What to produce:
Nothing but the line with "0%nat)))) as HR." and the lines after it, through the end of the records below, is to be repeated, exactly as it is.

=== Information provided ===

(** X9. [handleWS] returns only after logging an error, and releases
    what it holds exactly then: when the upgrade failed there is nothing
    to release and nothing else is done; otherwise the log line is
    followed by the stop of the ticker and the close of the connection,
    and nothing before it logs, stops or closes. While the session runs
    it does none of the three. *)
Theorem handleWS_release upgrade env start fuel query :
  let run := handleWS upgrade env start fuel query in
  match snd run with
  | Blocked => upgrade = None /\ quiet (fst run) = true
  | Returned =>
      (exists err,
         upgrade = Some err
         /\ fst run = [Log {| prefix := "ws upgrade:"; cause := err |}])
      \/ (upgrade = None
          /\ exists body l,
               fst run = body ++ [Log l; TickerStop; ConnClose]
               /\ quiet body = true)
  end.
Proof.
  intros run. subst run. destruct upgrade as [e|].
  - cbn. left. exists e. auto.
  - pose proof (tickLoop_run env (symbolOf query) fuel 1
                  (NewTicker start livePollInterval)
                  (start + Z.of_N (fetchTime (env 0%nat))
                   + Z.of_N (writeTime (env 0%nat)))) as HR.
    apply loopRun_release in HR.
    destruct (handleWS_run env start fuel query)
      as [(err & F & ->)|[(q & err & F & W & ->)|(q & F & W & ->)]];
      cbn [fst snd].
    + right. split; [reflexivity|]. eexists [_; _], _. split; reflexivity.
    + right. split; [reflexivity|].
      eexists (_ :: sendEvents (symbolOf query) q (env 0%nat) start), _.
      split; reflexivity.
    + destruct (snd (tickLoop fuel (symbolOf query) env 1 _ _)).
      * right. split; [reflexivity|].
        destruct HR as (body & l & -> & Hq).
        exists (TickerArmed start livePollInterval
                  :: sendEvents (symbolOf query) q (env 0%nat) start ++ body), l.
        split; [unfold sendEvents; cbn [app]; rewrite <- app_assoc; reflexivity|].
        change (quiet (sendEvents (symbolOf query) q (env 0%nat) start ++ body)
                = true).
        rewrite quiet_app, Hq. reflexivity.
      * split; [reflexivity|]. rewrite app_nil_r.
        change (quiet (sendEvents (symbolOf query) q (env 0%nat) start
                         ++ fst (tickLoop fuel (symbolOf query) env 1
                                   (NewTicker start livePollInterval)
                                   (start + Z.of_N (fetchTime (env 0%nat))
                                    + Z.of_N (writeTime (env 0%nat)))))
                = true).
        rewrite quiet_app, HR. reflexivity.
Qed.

===

Completed task:
                   + Z.of_N (writeTime (env 0%nat)))) as HR.
    apply loopRun_release in HR.
    destruct (handleWS_run env start fuel query)
      as [(err & F & ->)|[(q & err & F & W & ->)|(q & F & W & ->)]];
      cbn [fst snd].
    + right. split; [reflexivity|]. eexists [_; _], _. split; reflexivity.
    + right. split; [reflexivity|].
      eexists (_ :: sendEvents (symbolOf query) q (env 0%nat) start), _.
      split; reflexivity.
    + destruct (snd (tickLoop fuel (symbolOf query) env 1 _ _)).
      * right. split; [reflexivity|].
        destruct HR as (body & l & -> & Hq).
        exists (TickerArmed start livePollInterval
                  :: sendEvents (symbolOf query) q (env 0%nat) start ++ body), l.
        split; [unfold sendEvents; cbn [app]; rewrite <- app_assoc; reflexivity|].
        change (quiet (sendEvents (symbolOf query) q (env 0%nat) start ++ body)
                = true).
        rewrite quiet_app, Hq. reflexivity.
      * split; [reflexivity|]. rewrite app_nil_r.
        change (quiet (sendEvents (symbolOf query) q (env 0%nat) start
                         ++ fst (tickLoop fuel (symbolOf query) env 1
                                   (NewTicker start livePollInterval)
                                   (start + Z.of_N (fetchTime (env 0%nat))
                                    + Z.of_N (writeTime (env 0%nat)))))
                = true).
        rewrite quiet_app, HR. reflexivity.
Qed.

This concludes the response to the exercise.